*Action item:*
Hand back the entries below exactly.

Extracted data entries
(** The caller goes on with the return code. *)
Definition finish (k : cont) (rc : Z) (p : nat) (me : side) : side :=
  match k with
  | KOpen h => if rc =? 0 then on_stream h me (fun s => at_pc p (OAdd h) (put h (mux_stream_ref s) me)) else at_pc p (Unref 1 h) me
  | KWrite h chunk rest => at_pc p (if rc =? 0 then WrSub h chunk rest else Unref 1 h) me
  | KRead h | KFin h => at_pc p (Unref 1 h) me
  | KReader => at_pc p LTop me
  | KGoAway a => at_pc p (ClTransport a) me
  end.

Definition data_of (f : frame) : list (Z * list Z) :=
  if type (fst f) =? MUX_TYPE_DATA then [(stream_id (fst f), snd f)] else [].

(** [_mux_write_frame], from the lock on, and [_mux_write_frame_try]. *)
Definition _mux_write_frame (pc : mux_pc) (p : nat) (me : side) : option side :=
  match pc with
  | FLock f k => if write_mu me then None else Some (at_pc p (FHdr f k) (set_mu true me))
  | FTry f k => Some (if write_mu me then finish k (-1) p me else at_pc p (FHdr f k) (set_mu true me))
  | FHdr f k =>
      Some (if cut me then at_pc p (FUnlock (-1) k) me
            else at_pc p (match snd f with [] => FUnlock 0 k | _ => FPay f k end)
                   (note_wrote (data_of f) (set_out (out me ++ mux_frame_encode (fst f)) (pend me ++ [f]) me)))
  | FPay f k =>
      Some (if cut me then at_pc p (FUnlock (-1) k) me else at_pc p (FUnlock 0 k) (set_out (out me ++ snd f) (pend me) me))
  | FUnlock rc k => Some (finish k rc p (set_mu false me))
  | _ => None
  end.

(** ** Operations of the user *)

Definition unref_at (h : nat) (me : side) : side := on_stream h me (fun s => put h (mux_stream_unref s) me).

Definition xylem_mux_open_stream (a : answers) (pc : mux_pc) (p : nat) (me : side) : option side :=
  match pc with
  | OTake =>
      if mux_closed (mx me) then Some (at_pc p Idle me)
      else
        let i := next_stream_id (mx me) in
        let me' := set_mx (with_next (u32 (i + 2)) (mx me)) me in
        match new_stream a (mx me) i with
        | None => Some (at_pc p Idle me')
        | Some s =>
            Some (at_pc p (FLock (update_frame MUX_FLAG_SYN i (max_stream_window (mx me))) (KOpen (length (heap me))))
                    (note_granted i (max_stream_window (mx me)) (set_heap (heap me ++ [s]) me')))
        end
  | OAdd h =>
      Some (if mux_closed (mx me) then at_pc p (Unref 2 h) me
            else at_pc p Idle (set_owned (h :: owned me) (set_mx (snd (_mux_add_stream (a_array a) h (mx me))) me)))
  | _ => None
  end.
(* ===== verification/MuxFlow.v ===== *)
(** * Multiplexer: what flows between the two ends

    The quantities the invariant of a connection is about, how they change when one
    coroutine moves, and the invariant itself: [local] for one end, [pair] for the
    bytes that go from one end to the other and the windows that come back. *)

From S2P Require Import Prelude Interleave Parking MuxFrame Mux MuxMemory.

(** ** Quantities of one end *)

(** What a list of numbered pieces, or of numbered amounts, holds for stream [x]. *)
Definition log_of (x : Z) (l : list (Z * list Z)) : list Z := l ≫= (fun e => if fst e =? x then snd e else []).
Fixpoint sum_of (x : Z) (l : list (Z * Z)) : Z :=
  match l with [] => 0 | e :: l => (if fst e =? x then snd e else 0) + sum_of x l end.

Definition update_of (f : frame) : list (Z * Z) :=
  if type (fst f) =? MUX_TYPE_WINDOW_UPDATE then [(stream_id (fst f), length_ (fst f))] else [].
Definition frames_data (x : Z) (fs : list frame) : list Z := log_of x (fs ≫= data_of).
Definition frames_update (x : Z) (fs : list frame) : Z := sum_of x (fs ≫= update_of).

Definition buf_of (x : Z) (hp : heap_t) : list Z := hp ≫= (fun o => if id o =? x then recv_buf o else []).
Definition has_object (x : Z) (hp : heap_t) : bool := existsb (fun o => id o =? x) hp.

*Response to this exercise:*
(** The caller goes on with the return code. *)
Definition finish (k : cont) (rc : Z) (p : nat) (me : side) : side :=
  match k with
  | KOpen h => if rc =? 0 then on_stream h me (fun s => at_pc p (OAdd h) (put h (mux_stream_ref s) me)) else at_pc p (Unref 1 h) me
  | KWrite h chunk rest => at_pc p (if rc =? 0 then WrSub h chunk rest else Unref 1 h) me
  | KRead h | KFin h => at_pc p (Unref 1 h) me
  | KReader => at_pc p LTop me
  | KGoAway a => at_pc p (ClTransport a) me
  end.

Definition data_of (f : frame) : list (Z * list Z) :=
  if type (fst f) =? MUX_TYPE_DATA then [(stream_id (fst f), snd f)] else [].

(** [_mux_write_frame], from the lock on, and [_mux_write_frame_try]. *)
Definition _mux_write_frame (pc : mux_pc) (p : nat) (me : side) : option side :=
  match pc with
  | FLock f k => if write_mu me then None else Some (at_pc p (FHdr f k) (set_mu true me))
  | FTry f k => Some (if write_mu me then finish k (-1) p me else at_pc p (FHdr f k) (set_mu true me))
  | FHdr f k =>
      Some (if cut me then at_pc p (FUnlock (-1) k) me
            else at_pc p (match snd f with [] => FUnlock 0 k | _ => FPay f k end)
                   (note_wrote (data_of f) (set_out (out me ++ mux_frame_encode (fst f)) (pend me ++ [f]) me)))
  | FPay f k =>
      Some (if cut me then at_pc p (FUnlock (-1) k) me else at_pc p (FUnlock 0 k) (set_out (out me ++ snd f) (pend me) me))
  | FUnlock rc k => Some (finish k rc p (set_mu false me))
  | _ => None
  end.

(** ** Operations of the user *)

Definition unref_at (h : nat) (me : side) : side := on_stream h me (fun s => put h (mux_stream_unref s) me).

Definition xylem_mux_open_stream (a : answers) (pc : mux_pc) (p : nat) (me : side) : option side :=
  match pc with
  | OTake =>
      if mux_closed (mx me) then Some (at_pc p Idle me)
      else
        let i := next_stream_id (mx me) in
        let me' := set_mx (with_next (u32 (i + 2)) (mx me)) me in
        match new_stream a (mx me) i with
        | None => Some (at_pc p Idle me')
        | Some s =>
            Some (at_pc p (FLock (update_frame MUX_FLAG_SYN i (max_stream_window (mx me))) (KOpen (length (heap me))))
                    (note_granted i (max_stream_window (mx me)) (set_heap (heap me ++ [s]) me')))
        end
  | OAdd h =>
      Some (if mux_closed (mx me) then at_pc p (Unref 2 h) me
            else at_pc p Idle (set_owned (h :: owned me) (set_mx (snd (_mux_add_stream (a_array a) h (mx me))) me)))
  | _ => None
  end.
(* ===== verification/MuxFlow.v ===== *)
(** * Multiplexer: what flows between the two ends

    The quantities the invariant of a connection is about, how they change when one
    coroutine moves, and the invariant itself: [local] for one end, [pair] for the
    bytes that go from one end to the other and the windows that come back. *)

From S2P Require Import Prelude Interleave Parking MuxFrame Mux MuxMemory.

(** ** Quantities of one end *)

(** What a list of numbered pieces, or of numbered amounts, holds for stream [x]. *)
Definition log_of (x : Z) (l : list (Z * list Z)) : list Z := l ≫= (fun e => if fst e =? x then snd e else []).
Fixpoint sum_of (x : Z) (l : list (Z * Z)) : Z :=
  match l with [] => 0 | e :: l => (if fst e =? x then snd e else 0) + sum_of x l end.

Definition update_of (f : frame) : list (Z * Z) :=
  if type (fst f) =? MUX_TYPE_WINDOW_UPDATE then [(stream_id (fst f), length_ (fst f))] else [].
Definition frames_data (x : Z) (fs : list frame) : list Z := log_of x (fs ≫= data_of).
Definition frames_update (x : Z) (fs : list frame) : Z := sum_of x (fs ≫= update_of).

Definition buf_of (x : Z) (hp : heap_t) : list Z := hp ≫= (fun o => if id o =? x then recv_buf o else []).
Definition has_object (x : Z) (hp : heap_t) : bool := existsb (fun o => id o =? x) hp.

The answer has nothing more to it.